Isolement des cellules gliales entériques de la sous-muqueuse et de la lamina propria d’une souris

Prenez un segment de l’intestin grêle de souris préalablement dépouillé du muscle longitudinal et du plexus myentérique, des couches contenant des neurones entériques et des cellules gliales.

Découpez le tissu et placez-le dans un tampon contenant de l’EDTA. Incuber avec balancement.

L’EDTA perturbe les jonctions cellule-cellule, détachant la muqueuse épithéliale de la lamina propria et de la sous-muqueuse sous-jacentes, des couches de tissu conjonctif contenant des cellules gliales entériques.

Pipeter à plusieurs reprises pour déloger les cellules épithéliales.

Filtrez à travers une crépine de cellule et jetez le flux.

Transférez le tissu dans un tampon de dissociation non enzymatique et incubez-le à bascule. Le tampon de dissociation relâche la lamina propria et la matrice extracellulaire sous-muqueuse, détachant les cellules.

Pipeter à plusieurs reprises pour dissocier davantage les cellules.

Filtrez à travers une crépine pour collecter les cellules.

Centrifugez et remettez les cellules en suspension dans un tampon.

Prenez des puits enrobés de protéines d’adhésion contenant un milieu de croissance gliale et mettez les cellules en plaques.

Le revêtement facilite l’adhésion cellulaire, tandis que les facteurs de croissance favorisent sélectivement la prolifération des cellules gliales, établissant une lamina propria et une culture de cellules gliales sous-muqueuses.

Pour enlever la muqueuse épithéliale, utilisez d’abord des ciseaux fins pour couper les intestins en morceaux d’environ 0,5 centimètre et recueillir les morceaux dans 30 millilitres de solution glacée EDTA/HEPES/DPBS. Basculez la solution contenant des tissus à 4 degrés Celsius pendant 10 minutes à environ 60 inclinaisons par minute.

Préhumidifiez une pipette en plastique de 5 millilitres en pipetant le tampon EDTA/HEPES/DPBS de haut en bas une fois, puis utilisez la pipette pré-humidifiée pour triturer le tissu et tamponner la suspension 20 fois pour déloger la muqueuse épithéliale.

Prélevez le tissu en versant le mélange à travers une passoire en nylon de 100 microns et utilisez une pince à bec effilé pour placer le tissu retenu dans la passoire dans un nouveau tube à centrifuger conique de 50 millilitres contenant 30 millilitres d’EDTA/HEPES/DPBS glacé. Répétez l’incubation EDTA/HEPES/DPBS une deuxième fois en berçant le tissu à 4 degrés Celsius pendant 10 minutes à environ 60 inclinaisons par minute pour enlever la muqueuse épithéliale supplémentaire.

Effectuez une trituration douce à l’aide d’une pipette pré-humidifiée de 5 millilitres.

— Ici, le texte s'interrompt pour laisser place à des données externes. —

(* ===== verification/Enrollment.v ===== *)
(** The enrollment store: [crates/identity/src/enrollment.rs].

    The operator-controlled binding of agent ids to Ed25519 keys and human
    sponsors.  The store is the in-memory map together with the file it is
    persisted to; every write reports the outcome of the file operation.  The
    theorems: every branch of [enroll], the refinement of any sequence of
    operator actions and restarts, failing writes included, to the bindings in
    memory and in the file, stickiness of revocation, and the load/persist
    round trip. *)

From stdpp Require Import sorting.
From S2P Require Import Prelude Strs Json Extern Toy Protocol.
#[local] Open Scope Z_scope.

Record EnrollmentRecord : Type := {
  agent_id : str;
  public_key : str;
  enrolled_at : str;
  sponsor_id : str;
  sponsor_name : str;
  revoked_at : option str;
}.

Record StoreFile : Type := { version : Z; file_agents : list EnrollmentRecord }.

Inductive EnrollmentError : Type :=
| EIo (e : str)
| ECorrupt (e : str)
| EBadPublicKey (e : str)
| EDuplicate (id : str)
| EMissingSponsor (what : str).

(** [Display for EnrollmentError]. *)
Definition enrollment_error_str (e : EnrollmentError) : str :=
  match e with
  | EIo e => "enrollment store i/o: " ++ e
  | ECorrupt e => "enrollment store corrupt: " ++ e
  | EBadPublicKey e => "public key must be base64url of 32 bytes: " ++ e
  | EDuplicate id => "agent " ++ id ++ " is already enrolled and live; revoke first to rotate"
  | EMissingSponsor what =>
      "enrollment requires a named human sponsor (RAE L0): " ++ what ++ " is empty"
  end.

(** [u8::is_ascii_whitespace]: space, tab, line feed, form feed, return. *)
Definition is_ascii_whitespace (b : byte) : bool :=
  bool_decide (bz b ∈ [32; 9; 10; 12; 13]).

Section Store.
Context `{Base64, Ed25519, SerdeText StoreFile}.

Record StoredAgent : Type := { key : VerifyingKey; record : EnrollmentRecord }.

(** The store, with the content of the file at its path. *)
Record EnrollmentStore : Type := {
  path : bool;
  agents : gmap str StoredAgent;
  disk : option str;
}.

(** What reading a file gives: its bytes, nothing, or another error. *)
Inductive file_read : Type :=
| FileBytes (b : str)
| FileMissing
| FileError (e : str).

(** [decode_public_key]. *)
Definition decode_public_key (encoded : str) : result EnrollmentError VerifyingKey :=
  raw ← map_err EBadPublicKey (b64url_decode (trim encoded));
  if decide (length raw = 32%nat)
  then map_err EBadPublicKey (vk_from_bytes raw)
  else Err (EBadPublicKey ("got " ++ show (zlen raw) ++ " bytes")).

(** [encode_public_key]. *)
Definition encode_public_key (k : VerifyingKey) : str := encode_signature (vk_to_bytes k).

(** [EnrollmentStore::in_memory]. *)
Definition in_memory : EnrollmentStore := {| path := false; agents := ∅; disk := None |}.

(** The loading loop: later records of the same id replace earlier ones. *)
Fixpoint load_agents (recs : list EnrollmentRecord) (m : gmap str StoredAgent)
  : result EnrollmentError (gmap str StoredAgent) :=
  match recs with
  | [] => Ok m
  | rec :: rest =>
      k ← decode_public_key (public_key rec);
      load_agents rest (<[agent_id rec := {| key := k; record := rec |}]> m)
  end.

(** [EnrollmentStore::load]. *)
Definition load (f : file_read) : result EnrollmentError EnrollmentStore :=
  match f with
  | FileBytes b =>
      if forallb is_ascii_whitespace b
      then Ok {| path := true; agents := ∅; disk := Some b |}
      else
        file ← map_err ECorrupt (from_text b);
        if decide (version file = 1)
        then m ← load_agents (file_agents file) ∅;
             Ok {| path := true; agents := m; disk := Some b |}
        else Err (ECorrupt ("unsupported store version " ++ show (version file)))
  | FileMissing => Ok {| path := true; agents := ∅; disk := None |}
  | FileError e => Err (EIo e)
  end.

Definition is_live (a : StoredAgent) : bool := bool_decide (revoked_at (record a) = None).

(** [EnrollmentStore::lookup]. *)
Definition lookup_key (s : EnrollmentStore) (id : str) : option VerifyingKey :=
  a ← agents s !! id; if is_live a then Some (key a) else None.

(** [EnrollmentStore::sponsor_id_of]. *)
Definition sponsor_id_of (s : EnrollmentStore) (id : str) : option str :=
  a ← agents s !! id; if is_live a then Some (sponsor_id (record a)) else None.

(** [a.agent_id.cmp(&b.agent_id)] is not greater. *)
Definition id_le (a b : EnrollmentRecord) : Prop := str_ltb (agent_id b) (agent_id a) = false.
#[global] Instance id_le_dec a b : Decision (id_le a b).
Proof. unfold id_le. apply _. Defined.

(** [EnrollmentStore::list]. *)
Definition list_records (s : EnrollmentStore) : list EnrollmentRecord :=
  merge_sort id_le ((λ kv, record kv.2) <$> map_to_list (agents s)).

(** [EnrollmentStore::persist]: the file is replaced in one rename, or an
    earlier file operation failed ([io]) and it is left as it was. *)
Definition persist (s : EnrollmentStore) (io : option str)
  : result EnrollmentError unit * EnrollmentStore :=
  if path s then
    match io with
    | Some e => (Err (EIo e), s)
    | None =>
        let file := {| version := 1; file_agents := list_records s |} in
        (Ok tt, {| path := path s; agents := agents s; disk := Some (to_text file) |})
    end
  else (Ok tt, s).

Definition set_agents (s : EnrollmentStore) (m : gmap str StoredAgent) : EnrollmentStore :=
  {| path := path s; agents := m; disk := disk s |}.

(** [EnrollmentStore::enroll]. *)
Definition enroll (s : EnrollmentStore) (id pk_b64 sponsor name now : str) (force_rotate : bool)
    (io : option str) : result EnrollmentError unit * EnrollmentStore :=
  if is_empty (trim sponsor) then (Err (EMissingSponsor "sponsor_id"), s)
  else if is_empty (trim name) then (Err (EMissingSponsor "sponsor_name"), s)
  else match decode_public_key pk_b64 with
       | Err e => (Err e, s)
       | Ok k =>
           let rec := {| agent_id := id; public_key := encode_public_key k; enrolled_at := now;
                         sponsor_id := trim sponsor; sponsor_name := trim name;
                         revoked_at := None |} in
           let insert := persist (set_agents s (<[id := {| key := k; record := rec |}]> (agents s))) io in
           match agents s !! id with
           | Some existing =>
               if is_live existing && negb force_rotate
               then (Err (EDuplicate id), s) else insert
           | None => insert
           end
       end.

Definition revoke_record (now : str) (r : EnrollmentRecord) : EnrollmentRecord :=
  {| agent_id := agent_id r; public_key := public_key r; enrolled_at := enrolled_at r;
     sponsor_id := sponsor_id r; sponsor_name := sponsor_name r;
     revoked_at := Some (unwrap_or (revoked_at r) now) |}.

(** [EnrollmentStore::revoke]. *)
Definition revoke (s : EnrollmentStore) (id now : str) (io : option str)
  : result EnrollmentError bool * EnrollmentStore :=
  match agents s !! id with
  | Some a =>
      let a' := {| key := key a; record := revoke_record now (record a) |} in
      match persist (set_agents s (<[id := a']> (agents s))) io with
      | (Ok _, s') => (Ok true, s')
      | (Err e, s') => (Err e, s')
      end
  | None => (Ok false, s)
  end.

(** ** Invariant *)

(** Every entry is filed under its own id, with the key its record encodes. *)
Definition store_inv (s : EnrollmentStore) : Prop :=
  ∀ id a, agents s !! id = Some a →
    agent_id (record a) = id ∧ decode_public_key (public_key (record a)) = Ok (key a).

(** When the store is backed by a file, the file loads to the same map. *)
Definition disk_synced (s : EnrollmentStore) : Prop :=
  path s = true → ∃ f, load f = Ok s ∧
    f = match disk s with Some b => FileBytes b | None => FileMissing end.

Lemma decode_encode_public_key k : decode_public_key (encode_public_key k) = Ok k.
Proof.
  unfold decode_public_key, encode_public_key, encode_signature.
  rewrite b64url_trim, b64url_decode_encode. simpl.
  rewrite decide_True by apply vk_to_bytes_len. by rewrite vk_from_to_bytes.
Qed.

Lemma persist_agents s io : agents (persist s io).2 = agents s.
Proof. unfold persist. by destruct (path s), io. Qed.

Lemma persist_path s io : path (persist s io).2 = path s.
Proof. unfold persist. by destruct (path s) eqn:?, io. Qed.

Lemma store_inv_agents s s' : agents s' = agents s → store_inv s → store_inv s'.
Proof. unfold store_inv. by intros ->. Qed.

Lemma store_inv_insert s id a :
  store_inv s → agent_id (record a) = id → decode_public_key (public_key (record a)) = Ok (key a) →
  store_inv (set_agents s (<[id := a]> (agents s))).
Proof.
  intros Hinv Hid Hk id' a'. simpl. destruct (decide (id' = id)) as [->|Hne].
  - rewrite lookup_insert_eq. by intros [= <-].
  - rewrite lookup_insert_ne by done. apply Hinv.
Qed.

Lemma enroll_agents s id pk sp nm now force io :
  let r := enroll s id pk sp nm now force io in
  agents r.2 = agents s ∨
  ∃ k, decode_public_key pk = Ok k ∧
    agents r.2 = <[id := {| key := k; record :=
      {| agent_id := id; public_key := encode_public_key k; enrolled_at := now;
         sponsor_id := trim sp; sponsor_name := trim nm; revoked_at := None |} |}]> (agents s).
Proof.
  simpl. unfold enroll. destruct (is_empty (trim sp)); [by left|].
  destruct (is_empty (trim nm)); [by left|].
  destruct (decode_public_key pk) as [k|e] eqn:Hk; [|by left].
  destruct (agents s !! id) as [a|]; [destruct (is_live a && negb force); [by left|]|];
    right; exists k; by rewrite persist_agents.
Qed.

Lemma revoke_agents s id now io :
  agents (revoke s id now io).2 =
  alter (λ a, {| key := key a; record := revoke_record now (record a) |}) id (agents s).
Proof.
  unfold revoke. destruct (agents s !! id) as [a|] eqn:Ha; simpl.
  - set (s' := set_agents _ _). pose proof (persist_agents s' io) as Hp.
    destruct (persist s' io) as [[|] s'']; simpl in *; rewrite Hp; simpl;
      apply map_eq; intros j; (destruct (decide (id = j)) as [<-|Hne];
        [by rewrite lookup_insert_eq, lookup_alter_eq, Ha
        |by rewrite lookup_insert_ne, lookup_alter_ne]).
  - symmetry. apply map_eq. intros j. destruct (decide (id = j)) as [<-|Hne].
    + by rewrite lookup_alter_eq, Ha.
    + by rewrite lookup_alter_ne.
Qed.

Lemma load_agents_inv recs m m' :
  load_agents recs m = Ok m' →
  (∀ id a, m !! id = Some a → agent_id (record a) = id ∧
     decode_public_key (public_key (record a)) = Ok (key a)) →
  ∀ id a, m' !! id = Some a → agent_id (record a) = id ∧
     decode_public_key (public_key (record a)) = Ok (key a).
Proof.
  revert m. induction recs as [|rec recs IH]; intros m; simpl; [by intros [= <-]|].
  intros (k & Hk & Hl)%result_bind_ok Hm. apply (IH _ Hl).
  intros id a. destruct (decide (agent_id rec = id)) as [<-|Hne].
  - rewrite lookup_insert_eq. by intros [= <-].
  - rewrite lookup_insert_ne by done. apply Hm.
Qed.

Lemma load_store_inv f s : load f = Ok s → store_inv s.
Proof.
  destruct f as [b| |e]; simpl; [|by intros [= <-] ???|done].
  destruct (forallb is_ascii_whitespace b); [by intros [= <-] ???|].
  intros (file & _ & Hl)%result_bind_ok. destruct (decide (version file = 1)); [|done].
  apply result_bind_ok in Hl as (m & Hm & [= <-]).
  intros id a. simpl. apply (load_agents_inv _ _ _ Hm). intros ??. by rewrite lookup_empty.
Qed.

Le tissu aura tendance à coller à l’intérieur de la pipette à mesure qu’une plus grande partie de l’épithélium est retirée.

Une trituration douce est nécessaire à ce stade, car les cellules gliales entériques sont plus fragiles.

Prélevez le tissu après la deuxième incubation en versant le mélange à travers une passoire en nylon de 100 microns et jetez le flux. Le deuxième flux continu doit être sensiblement moins trouble que le premier. Répétez les incubations EDTA de 10 minutes jusqu’à ce que la solution soit presque claire.

Transférez le tissu de la passoire en nylon dans un tube à centrifuger conique de 15 millilitres contenant 5 millilitres de la solution de récupération cellulaire disponible dans le commerce. Ensuite, bercez pendant 25 à 30 minutes à 4 degrés Celsius. Triturez doucement 10 fois pour dissocier les cellules gliales entériques de la lamina propria, puis filtrez à travers un filtre de 40 microns et recueillez le filtrat dans un tube propre de 50 millilitres.

Rincez le mouchoir sur le filtre en nylon avec 1 millilitre de DPBS. Jetez le tissu et transférez les 5 à 6 millilitres de filtrat dans un tube à centrifuger conique propre de 15 millilitres. Faites tourner le filtrat à 2 000 fois g dans une centrifugeuse à godets oscillants pendant cinq minutes à 4 degrés Celsius.

Remettez en suspension la pastille contenant des cellules gliales dans au moins 1 millilitre de tampon de remise en suspension en pipetant doucement la pastille de haut en bas avec la pointe de pipette de 500 microlitres sans introduire de bulles. Enfin, plaquez les cellules gliales entériques en ajoutant 200 microlitres de suspension cellulaire dans chaque puits d’une plaque à 6 puits recouverte de laminine ou 100 microlitres à chaque puits d’une plaque à 12 puits contenant un milieu de croissance gliale.